# Cambalache > Que los cumplas muy feliz >  RITXI.... Feliz 37

## MagDani

FELIZ FELIZ EN TU DÍA....
AMIGUITO QUE DIOS TE BENDIGA...
QUE REINE LA PAZ EN TU DÍA...
Y QUE CUMPLAS MUCHOS MAAAAAASSSSSS.

Un abrazo muy FUERTE

 :Party:  :Party:  :Party:

----------


## b12jose

Felicidades crack!! A pasarlo genial

----------


## MagNity

Felicidades Ritxi...!!! por segunda vez..xDDD

----------


## Moñiño

Felicidades.

----------


## DaarkBro

¡FELICIDADES RITXI!, que le pases muy bien en este día. :D

----------


## luis_bcn

felicidades !!!! que tengas un gran dia ,esta ya es la tercera vez que te felicito puretilla , :p

----------


## Mag Marches

Felicidades!

----------


## lalogmagic

Muchas felicidades.

----------


## Ritxi

Muchas Gracias!!

Tampoco hacia falta poner el 37!!  :302:

----------


## Jotace

Felicidades! :D

----------


## MrTrucado

FELICIDADES

----------


## eidanyoson

¡¡¡Felicidades!!!

 Se dice que las buenas cosas mejoran con el tiempo. 

 A tu edad, y viendo lo bueno que eras, ya sólo peude ser que seas EXCELENTE. Y no me refiero a mago, más bien a todo. Toda la vida.

 Lo que ya no puedo imaginarme es como serás con 10 años más; impensable.

 Ritxi, casi más que decirte felicidades te digo ¡GRACIAS por ser como ERES!.

----------


## arahan70

¡Muchas Felicidades!

----------


## MagDani

Como que no hacía falta poner 37...
Eres un chavalín, yo tengo 40 y aún creo (sinceramente) que estoy en mi mejor momento.

Un abrazo

----------


## Ritxi

Gracias a todos!

Eidan- no te pases! Que luego se llevan una decepción enorme.

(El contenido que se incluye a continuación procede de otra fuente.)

(** A number: an optional minus sign; then 0, or a digit from 1 to 9 and
    any digits; then optionally a point and one or more digits; then
    optionally e or E, an optional sign and one or more digits. *)
Definition parse_number (s : jsstring) : option (jsstring * jsstring) :=
  let (sign, s1) :=
    match s with
    | c :: t => if (c =? 45)%N then ([c], t) else ([], s)
    | [] => ([], s)
    end in
  let int_part :=
    match s1 with
    | d :: t =>
        if (d =? 48)%N then Some ([d], t)
        else if in_range 49%N 57%N d
             then let (ds, r) := span is_digit t in Some (d :: ds, r)
             else None
    | [] => None
    end in
  match int_part with
  | None => None
  | Some (int, s2) =>
      let frac_part :=
        match s2 with
        | c :: t =>
            if (c =? 46)%N then
              match digits1 t with
              | Some (ds, r) => Some (c :: ds, r)
              | None => None
              end
            else Some ([], s2)
        | [] => Some ([], s2)
        end in
      match frac_part with
      | None => None
      | Some (frac, s3) =>
          let exp_part :=
            match s3 with
            | c :: t =>
                if ((c =? 101) || (c =? 69))%N then
                  let (esign, t') :=
                    match t with
                    | x :: u =>
                        if ((x =? 43) || (x =? 45))%N then ([x], u) else ([], t)
                    | [] => ([], t)
                    end in
                  match digits1 t' with
                  | Some (ds, r) => Some (c :: esign ++ ds, r)
                  | None => None
                  end
                else Some ([], s3)
            | [] => Some ([], s3)
            end in
          match exp_part with
          | None => None
          | Some (ex, s4) => Some (sign ++ int ++ frac ++ ex, s4)
          end
      end
  end.

Fixpoint strip_prefix (w s : jsstring) : option jsstring :=
  match w with
  | [] => Some s
  | c :: w' =>
      match s with
      | x :: s' => if (x =? c)%N then strip_prefix w' s' else None
      | [] => None
      end
  end.

(** A value that is neither an object, an array nor a string. *)
Definition parse_scalar (s : jsstring) : parsed json :=
  match strip_prefix (lit "true") s with
  | Some rest => Parsed (JBool true) rest
  | None =>
  match strip_prefix (lit "false") s with
  | Some rest => Parsed (JBool false) rest
  | None =>
  match strip_prefix (lit "null") s with
  | Some rest => Parsed JNull rest
  | None =>
  match parse_number s with
  | Some (lexeme, rest) => Parsed (JNumber lexeme) rest
  | None => Invalid
  end end end end.

Definition comma : char := 44%N.
Definition colon : char := 58%N.
Definition lbracket : char := 91%N.
Definition rbracket : char := 93%N.

Fixpoint parse_value (fuel : nat) (s : jsstring) : parsed json :=
  match fuel with
  | O => Exhausted
  | S fuel' =>
      match skip_ws s with
      | [] => Invalid
      | c :: t =>
          if (c =? lbrace)%N then
            match skip_ws t with
            | [] => Invalid
            | c' :: t' =>
                if (c' =? rbrace)%N then Parsed (JObject []) t'
                else
                  match parse_members fuel' (c' :: t') with
                  | Parsed ms rest => Parsed (JObject ms) rest
                  | Invalid => Invalid
                  | Exhausted => Exhausted
                  end
            end
          else if (c =? lbracket)%N then
            match skip_ws t with
            | [] => Invalid
            | c' :: t' =>
                if (c' =? rbracket)%N then Parsed (JArray []) t'
                else
                  match parse_elements fuel' (c' :: t') with
                  | Parsed vs rest => Parsed (JArray vs) rest
                  | Invalid => Invalid
                  | Exhausted => Exhausted
                  end
            end
          else if (c =? dquote)%N then
            match parse_chars t with
            | Some (str, rest) => Parsed (JString str) rest
            | None => Invalid
            end
          else parse_scalar (c :: t)
      end
  end

with parse_elements (fuel : nat) (s : jsstring) : parsed (list json) :=
  match fuel with
  | O => Exhausted
  | S fuel' =>
      match parse_value fuel' s with
      | Parsed v rest =>
          match skip_ws rest with
          | [] => Invalid
          | c :: t =>
              if (c =? comma)%N then
                match parse_elements fuel' t with
                | Parsed vs rest' => Parsed (v :: vs) rest'
                | Invalid => Invalid
                | Exhausted => Exhausted
                end
              else if (c =? rbracket)%N then Parsed [v] t
              else Invalid
          end
      | Invalid => Invalid
      | Exhausted => Exhausted
      end
  end

with parse_members (fuel : nat) (s : jsstring)
  : parsed (list (jsstring * json)) :=
  match fuel with
  | O => Exhausted
  | S fuel' =>
      match skip_ws s with
      | [] => Invalid
      | q :: t =>
          if (q =? dquote)%N then
            match parse_chars t with
            | None => Invalid
            | Some (key, rest) =>
                match skip_ws rest with
                | [] => Invalid
                | c :: t2 =>
                    if (c =? colon)%N then
                      match parse_value fuel' t2 with
                      | Parsed v rest2 =>
                          match skip_ws rest2 with
                          | [] => Invalid
                          | c2 :: t3 =>
                              if (c2 =? comma)%N then
                                match parse_members fuel' t3 with
                                | Parsed ms rest3 =>
                                    Parsed ((key, v) :: ms) rest3
                                | Invalid => Invalid
                                | Exhausted => Exhausted
                                end
                              else if (c2 =? rbrace)%N
                                   then Parsed [(key, v)] t3
                                   else Invalid
                          end
                      | Invalid => Invalid
                      | Exhausted => Exhausted
                      end
                    else Invalid
                end
            end
          else Invalid
      end
  end.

Dani- Yo tambien me encuentro bien, pero los años pasan

----------


## Iban

¿Todavía es tu cumpleaños? :-D

Feliz todo, Ritxi.

----------


## Ritxi

> ¿Todavía es tu cumpleaños? :-D
> 
> Feliz todo, Ritxi.



Para tí si   :001 005:

----------


## Iban

¡Guapo!

----------


## Pep Maria Magic

Felicidaddes

----------


## Ritxi

De nadda :-)

Passat un dia!!

----------


## renard

Felicidadez Ritxi con retraso nunca me entero.

----------